Foto: cortesía Compañía Tapioca Inn |
La narrativa de Mouawad en esta obra, como en algunas de las otras ya referidas, aspira a una épica de la desmesura: la obra se extiende por casi dos horas y se vale de recursos más bien cinematográficos, como el flashback y el flashforward para intrincar el relato pretérito de Nawal y la búsqueda presente de los hermanos, sus reclamos mutuos y la tirante relación con su abogado (Pedro Mira) y otros personajes de su contexto. No obstante su fragmentación y su bifurcación temporal, la obra de Mouawad redunda, repite y acumula sin que se alcance a percibir alguna intención distinta a la de subrayar, por medio de estos elementos narrativos, la emotividad de su discurso. A esta característica se suma un estilo de escritura que, al menos en la traducción de Pérez Mortera, no rehuye sino abraza abiertamente el melodrama. Todo esto constituye un caldo sentimental que toca con cierta facilidad las fibras del público; al menos en la función de reestreno no fueron pocos los espectadores que evidenciaron su conmoción, lágrimas incluidas. El éxito futuro de la puesta parece ineludible, aunque acaso quepa preguntarse por sus recursos en otra vertiente y a otro nivel: ¿es posible oponerse, poéticamente, a la tradición mexicanísima del melodrama desde el melodrama mismo? ¿En dónde radicar la exégesis de una obra que, si bien muestra un contexto distante, quiere acercársenos mediante el empleo de una tonalidad emotiva y actoral que a veces pareciera buscar la afectación por la afectación misma? ¿Cómo evitar el recargamiento sentimental de las palabras, aun cuando éstas sean por momentos descaradamente melosas?
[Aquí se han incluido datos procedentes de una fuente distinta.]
(* ===== verification/Dlc.v ===== *)
(** * The DLC lifecycle: [apps/cli/src/bootstrap/dlc_lifecycle.rs]

    Adding, enabling, disabling, upgrading, reconciling and removing the
    optional modules of an installation: the edits of the intent and the lock,
    the checks before and after them, and the environment file they project to
    (with [find_official_dlc] and the two [verify_] functions of
    [apps/cli/src/bootstrap.rs]).  The version of the CLI and the texts of the
    bundled manifests are compiled in; here they are parameters.  An [anyhow]
    error is the constructor that names the failed check. *)

From Stdlib Require Import Bool NArith ZArith Lia.
From S2P Require Import Prelude Text Extern Manifest InstallLock.

Inductive DlcError :=
| Contract (e : InstallContractError)
| BadManifest (e : ManifestError)
| UnknownOfficial
| PathTarget
| EmptyTarget
| TwoRequirements
| AlreadyInstalled
| NotInstalled
| NoDlcInstalled
| VersionNeedsTarget
| CatalogMismatch
| InvalidRequirement
| InvalidDlcVersion
| RangeUnsatisfied
| EngineIncompatible
| NotBundled
| MetadataMismatch
| InstallationIdDiffers
| SelectionDiffers
| DlcSetDiffers
| CliMismatch
| MutableRelease
| Downgrade
| RequiredByRuntime
| HasDependents
| MissingDependency
| DisabledDependency
| DependencyRange
| TargetNotCli
| SourceNotLocked
| InvalidFrom
| InvalidTo
| NotForward
| InvalidArtifact
| InvalidSource
| EnvLineTooLong
| EnvDuplicate
| EnvUnterminatedQuote
| EnvUnsafeValue
| EnvMissing
| EnvDiffers
| Panicked.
Acaso Arrevillaga y su elenco no puedan aportar alternativas de respuesta. Con todo, el equipo creativo provee momentos auténticos en medio de un rendimiento disperso, destacándose Karina Gidi y Alejandra Chacón. Pero sobre el conjunto de la puesta, con todo y la ingeniosa economía espacial de Auda Caraza y Atenea Chávez, y los estímulos sonoros de Ariel Cavalieri, flota una atmósfera de sentimentalismo que, si bien no podría ser calificada de ilegítima, sí mueve a reflexión en torno a las elecciones textuales de los jóvenes directores de nuestra república teatral.